If that’s all there is, we can more easily justify war, suicide, mercy killing, and abortion. If truth and justice are merely fluid operating principles that can be adapted to any situation, then why discourage people from ending their lives, people who, for whatever reason, no longer wish to exist. They didn’t choose existence so why should they be required to extend it? After all, we didn’t miss existence before it happened and we will not miss it when we’re gone.
To exist forever is a frightening thought, particularly in light of the history of mankind. If it is to be a reward, it would have to be in a form and under circumstances far beyond my capacity to imagine. But if earth with all its beauty is a pale shadow of an afterlife, I will be more than happy to make the adjustment.
If death is the great escape, then all our worries are over. While some remaining may miss us, we cannot miss them. All the worry, uncertainty, joy, and pain of life will be over. Whether we were good or bad, cruel or merciful, honorable or corrupt will not matter. If Hitler and Mother Teresa meet the same fate, where is love, where is truth, where is justice?
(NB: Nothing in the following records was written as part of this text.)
(** One parameter of [url.ParseQuery]; a malformed one is skipped. *)
Definition query_param (part : bytes) : option (bytes * bytes) :=
  if contains_byte SEMICOLON part then None
  else if bool_decide (part = []) then None
  else let '(k, v) := cut_byte EQUALS part in
       k' ← QueryUnescape k; v' ← QueryUnescape v; Some (k', v').

Definition parseQuery (q : bytes) : list (bytes * bytes) := omap query_param (split_byte AMP q).

(** [Values.Get]: the first value, or empty. *)
Fixpoint get (key : bytes) (m : list (bytes * bytes)) : bytes :=
  match m with
  | [] => []
  | (k, v) :: m' => if bool_decide (k = key) then v else get key m'
  end.

(** ** Invitations *)

Definition DefaultLandingURL : bytes := str "https://nicolainzerillo.github.io/ZeroFeed-Landing/".

Record Invite := mkInvite {
  Code : bytes;
  RelayAddr : bytes;
  TransportMode : bytes;
  SPKIFingerprint : bytes
}.

Inductive invite_error := EmptyInvite | InvalidURI | MissingCode.

Definition GenerateInvite (code relayAddr : bytes) : Invite := mkInvite code relayAddr [] [].

Definition JOIN : bytes := str "#join=".

(** The fragment of a landing-page link, unescaped when that is possible. *)
Definition joinFragment (raw : bytes) : bytes :=
  match split_str JOIN raw with
  | [_; part] => match QueryUnescape part with Some u => u | None => part end
  | _ => raw
  end.

Definition parseCode (raw : bytes) : result invite_error Invite :=
  if has_prefix (str "zerofeed://") raw then
    match parseURL raw with
    | None => Err InvalidURI
    | Some rawQuery =>
        let q := parseQuery rawQuery in
        let code := get (str "code") q in
        if bool_decide (code = []) then Err MissingCode
        else Ok (mkInvite code (get (str "relay") q) (get (str "transport") q) (get (str "fingerprint") q))
    end
  else Ok (mkInvite raw [] [] []).

Definition ParseInvite (raw : bytes) : result invite_error Invite :=
  let raw := trim_space raw in
  if bool_decide (raw = []) then Err EmptyInvite
  else parseCode (joinFragment raw).

(** A parameter of the URI, left out when empty. *)
Definition param (key value printed : bytes) : list bytes :=
  if bool_decide (value = []) then [] else [key ++ [EQUALS] ++ printed].

Definition ToURI (i : Invite) : bytes :=
  str "zerofeed://join?" ++ join_byte AMP
    (param (str "code") (Code i) (QueryEscape (Code i)) ++
     param (str "relay") (RelayAddr i) (RelayAddr i) ++
     param (str "transport") (TransportMode i) (QueryEscape (TransportMode i)) ++
     param (str "fingerprint") (SPKIFingerprint i) (QueryEscape (SPKIFingerprint i))).

Definition ToWebURL (i : Invite) : bytes := DefaultLandingURL ++ JOIN ++ QueryEscape (ToURI i).

Definition NL : byte := x0a.

Definition FormatBanner (i : Invite) : bytes :=
  let '(hexSAS, emojiSAS) := CalculateSAS (Code i) in
  str "====================================================" ++ [NL] ++
  str " [ZeroFeed Client-Generated Stateless Invite]" ++ [NL] ++
  str " Passphrase Code : " ++ Code i ++ [NL] ++
  (if bool_decide (RelayAddr i = []) then [] else str " Target Relay   : " ++ RelayAddr i ++ [NL]) ++
  str " Visual SAS      : " ++ emojiSAS ++ str " [" ++ hexSAS ++ str "]" ++ [NL] ++
  str "----------------------------------------------------" ++ [NL] ++
  str " Native URI      : " ++ ToURI i ++ [NL] ++
  str " Web Link        : " ++ ToWebURL i ++ [NL] ++
  str "====================================================" ++ [NL].

(** ** Facts *)

(** Bytes that print and do not start a fragment: all an invitation URI holds. *)
Definition uri_byte (b : byte) : bool :=
  (0x21 <=? Z_of_byte b) && (Z_of_byte b <=? 0x7e) && negb (eqb b SHARP).

(** Bytes that mean themselves inside a query value. *)
Definition value_byte (b : byte) : bool :=
  uri_byte b && negb (bool_decide (b ∈ [AMP; SEMICOLON; PERCENT; PLUS])).

Abbreviation all p s := (forall b : byte, b ∈ (s : bytes) -> p b = true).

Lemma value_uri b : value_byte b = true -> uri_byte b = true.
Proof. unfold value_byte. by destruct (uri_byte b). Qed.

(** Checking a literal. *)
Lemma all_forallb (p : byte -> bool) s : forallb p s = true -> all p s.
Proof. rewrite forallb_forall. intros H b Hb. by apply H, list_elem_of_In. Qed.

Lemma not_in (p : byte -> bool) c s : all p s -> p c = false -> c ∉ s.
Proof. intros H Hc Hi. apply H in Hi. congruence. Qed.

Lemma escape_uri s : all uri_byte (QueryEscape s).
Proof.
  intros b Hb. apply QueryEscape_chars in Hb as [Hb|[-> | ->]]; [|done..].
  revert Hb. destruct b; vm_compute; congruence.
Qed.

Lemma escape_separators s c : c ∈ [AMP; SEMICOLON; EQUALS] -> c ∉ QueryEscape s.
Proof.
  intros Hc Hb. apply QueryEscape_chars in Hb as [Hb|[-> | ->]];
    repeat (apply elem_of_cons in Hc as [Hc|Hc]; [by subst|]); by apply elem_of_nil in Hc.
Qed.

Lemma QueryUnescape_plain s : all value_byte s -> QueryUnescape s = Some s.
Proof.
  induction s as [|b s IH]; intros H; [done|]. cbn [QueryUnescape].
  assert (value_byte b = true) as Hb by (apply H, list_elem_of_here).
  assert (eqb b PERCENT = false /\ eqb b PLUS = false) as [-> ->].
  { split; apply bool_decide_eq_false; intros ->; done. }
  rewrite IH; [done|]. intros c Hc. by apply H, list_elem_of_further.
Qed.

Lemma index_byte_none c s : c ∉ s -> index_byte c s = None.
Proof.
  induction s as [|b s IH]; intros H; [done|]. apply not_elem_of_cons in H as [H1 H2].
  cbn [index_byte]. unfold eqb. rewrite bool_decide_false by congruence. by rewrite IH.
Qed.

Lemma cut_byte_app c l r : c ∉ l -> cut_byte c (l ++ c :: r) = (l, r).
Proof.
  intros H. unfold cut_byte. rewrite index_byte_app by done.
  rewrite take_app_length. f_equal. rewrite drop_app_ge by lia. by replace (S (length l) - length l)%nat with 1%nat by lia.
Qed.

Lemma cut_byte_none c s : c ∉ s -> cut_byte c s = (s, []).
Proof. intros H. unfold cut_byte. by rewrite index_byte_none. Qed.

Lemma split_join c ps : ps <> [] -> Forall (fun p => c ∉ p) ps -> split_byte c (join_byte c ps) = ps.
Proof.
  intros Hne H. induction H as [|p ps Hp Hps IH]; [done|]. destruct ps as [|p' ps]; [by apply split_byte_none|].
  change (join_byte c (p :: p' :: ps)) with (p ++ c :: join_byte c (p' :: ps)).
  rewrite split_byte_app by done. by rewrite IH.
Qed.

Lemma elem_of_join c ps b : b ∈ join_byte c ps -> b = c \/ exists p, p ∈ ps /\ b ∈ p.
Proof.
  induction ps as [|p [|p' ps] IH]; intros H; [by apply elem_of_nil in H| |].
  - right. exists p. split; [apply list_elem_of_here|done].
  - change (join_byte c (p :: p' :: ps)) with (p ++ c :: join_byte c (p' :: ps)) in H.
    apply elem_of_app in H as [H|H]; [right; exists p; split; [apply list_elem_of_here|done]|].
    apply elem_of_cons in H as [->|H]; [by left|].
    destruct (IH H) as [->|(q & Hq & Hb)]; [by left|]. right. exists q. split; [by apply list_elem_of_further|done].
Qed.

Lemma trim_left_id s : all (fun b => negb (is_space b)) s -> trim_left s = s.
Proof.
  destruct s as [|b s]; intros H; [done|]. cbn [trim_left].
  specialize (H b (list_elem_of_here _ _)). by destruct (is_space b).
Qed.

Lemma trim_space_id s : all (fun b => negb (is_space b)) s -> trim_space s = s.
Proof.
  intros H. unfold trim_space. rewrite (trim_left_id s), trim_left_id, reverse_involutive; [done| |done].
  intros b Hb. apply H. by apply elem_of_reverse.
Qed.

Lemma uri_not_space b : uri_byte b = true -> negb (is_space b) = true.
Proof. destruct b; vm_compute; congruence. Qed.

Lemma has_prefix_head c sep s : c ∉ s -> has_prefix (c :: sep) s = false.
Proof.
  intros H. unfold has_prefix. apply bool_decide_eq_false. destruct s as [|b s]; [done|].
  cbn. intros [= -> _]. apply H, list_elem_of_here.
Qed.

Lemma cut_str_none c sep s : c ∉ s -> cut_str (c :: sep) s = None.
Proof.
  induction s as [|b s IH]; intros H; cbn [cut_str]; rewrite has_prefix_head by done; [done|].
  apply not_elem_of_cons in H as [_ H]. by rewrite IH.
Qed.

Lemma cut_str_app c sep l r : c ∉ l -> cut_str (c :: sep) (l ++ (c :: sep) ++ r) = Some (l, r).
Proof.
  induction l as [|b l IH]; intros H.
  - cbn [app]. assert (has_prefix (c :: sep) (c :: sep ++ r) = true) as E.
    { apply bool_decide_eq_true. cbn [length take]. by rewrite take_app_length. }
    cbn [cut_str]. rewrite E. cbn [length drop]. by rewrite drop_app_length.
  - apply not_elem_of_cons in H as [H1 H2]. cbn [app cut_str].
    assert (has_prefix (c :: sep) (b :: l ++ c :: sep ++ r) = false) as ->.
    { apply bool_decide_eq_false. cbn [length take]. congruence. }
    change (c :: sep ++ r) with ((c :: sep) ++ r). by rewrite IH.
Qed.

(** ** Reading back what was printed *)

(** An address that needs no escaping: every host, port and bracketed IPv6
    address without a zone is one. *)
Definition invite_ok (i : Invite) : Prop := Code i <> [] /\ all value_byte (RelayAddr i).

(** The four parameters of [ToURI] with the value each stands for. *)
Definition fields (i : Invite) : list (bytes * bytes * bytes) :=
  [(str "code", Code i, QueryEscape (Code i)); (str "relay", RelayAddr i, RelayAddr i);
   (str "transport", TransportMode i, QueryEscape (TransportMode i));
   (str "fingerprint", SPKIFingerprint i, QueryEscape (SPKIFingerprint i))].

(** A key, a value and how the value is printed. *)
Definition field_ok (f : bytes * bytes * bytes) : Prop :=
  let '(k, v, p) := f in
  all value_byte k /\ (EQUALS ∉ k) /\ k <> [] /\ all uri_byte p /\ (AMP ∉ p) /\ (SEMICOLON ∉ p) /\ QueryUnescape p = Some v.

Definition printed (fs : list (bytes * bytes * bytes)) : list bytes :=
  concat ((fun '(k, v, p) => param k v p) <$> fs).

Lemma fields_ok i : invite_ok i -> Forall field_ok (fields i).
Proof.
  intros [_ Hr].
  assert (He : forall k v, all value_byte k -> EQUALS ∉ k -> k <> [] -> field_ok (k, v, QueryEscape v)).
  { intros k v H1 H2 H3. unfold field_ok. split_and!; try done; [by apply escape_uri|apply escape_separators; by repeat constructor..|].
    apply QueryUnescape_QueryEscape. }
  assert (Hk : forall k, k ∈ [str "code"; str "relay"; str "transport"; str "fingerprint"] ->
    all value_byte k /\ (EQUALS ∉ k) /\ k <> []).
  { intros k Hk. assert (forallb value_byte k = true /\ contains_byte EQUALS k = false /\ k <> []) as (E1 & E2 & E3).
    { repeat (apply elem_of_cons in Hk as [->|Hk]; [by vm_compute|]). by apply elem_of_nil in Hk. }
    split_and!; [by apply all_forallb|by apply bool_decide_eq_false in E2|done]. }
  unfold fields. rewrite !Forall_cons, Forall_nil. split_and!; try done; try (apply He; apply Hk; by repeat constructor).
  destruct (Hk (str "relay")) as (H1 & H2 & H3); [by repeat constructor|]. unfold field_ok. split_and!; try done.
  - intros b Hb. by apply value_uri, Hr.
  - by apply (not_in value_byte).
  - by apply (not_in value_byte).
  - by apply QueryUnescape_plain.
Qed.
Those who view love, truth, and justice as transcendental values that are well beyond mankind’s flawed efforts to either define or apply will see accountability as an essential component. Otherwise existence becomes an absurd joke, in Shakespeare’s words: “A tale told by an idiot; full of sound and fury, signifying nothing.”
For many, oblivion would be a tolerable end; no pain, guilt, sorrow, or retribution. The prodigal and righteous share in their last reward – extinction. Is virtue only its own reward and, if so, why do the wicked reap so many benefits? If leading a virtuous life, or at least trying to, means anything, there must be an accounting.
Within the context of our individual lives, and in light of our capacity to do good or evil, truth and justice demands that we be answerable for our behavior. Such a judgment requires wisdom far beyond the capability of human beings. It requires ultimate or transcendent truth, justice, and love.
I do not wish to be judged, but as a judge I understand it is necessary for life to have meaning and purpose. I know that our efforts to achieve justice are necessary, noble, and well intentioned, but I also know how feeble the system is and always will be. Strive as we must, we will not achieve absolute justice. We often fail in ascertaining truth, which is so essential to justice, and the law is a narrow tool within which to determine one’s capacity to do good or evil.
Beyond the more traditional arguments for a belief in God, I find the justice argument compelling. I believe love, truth, and justice are inextricably linked, a second holy trinity that humans value but too often distort. Our efforts to achieve them are a distant echo of virtues triumphant that for me serve to explain creation.
While it does not prove the premise, it is further evidence to buttress faith for those inclined to look beyond. At my death, if wrong, I complete my escape. If not, the glow in the distance will not come as a complete surprise.
James W. Dolan is a retired Dorchester District Court judge who now practices law.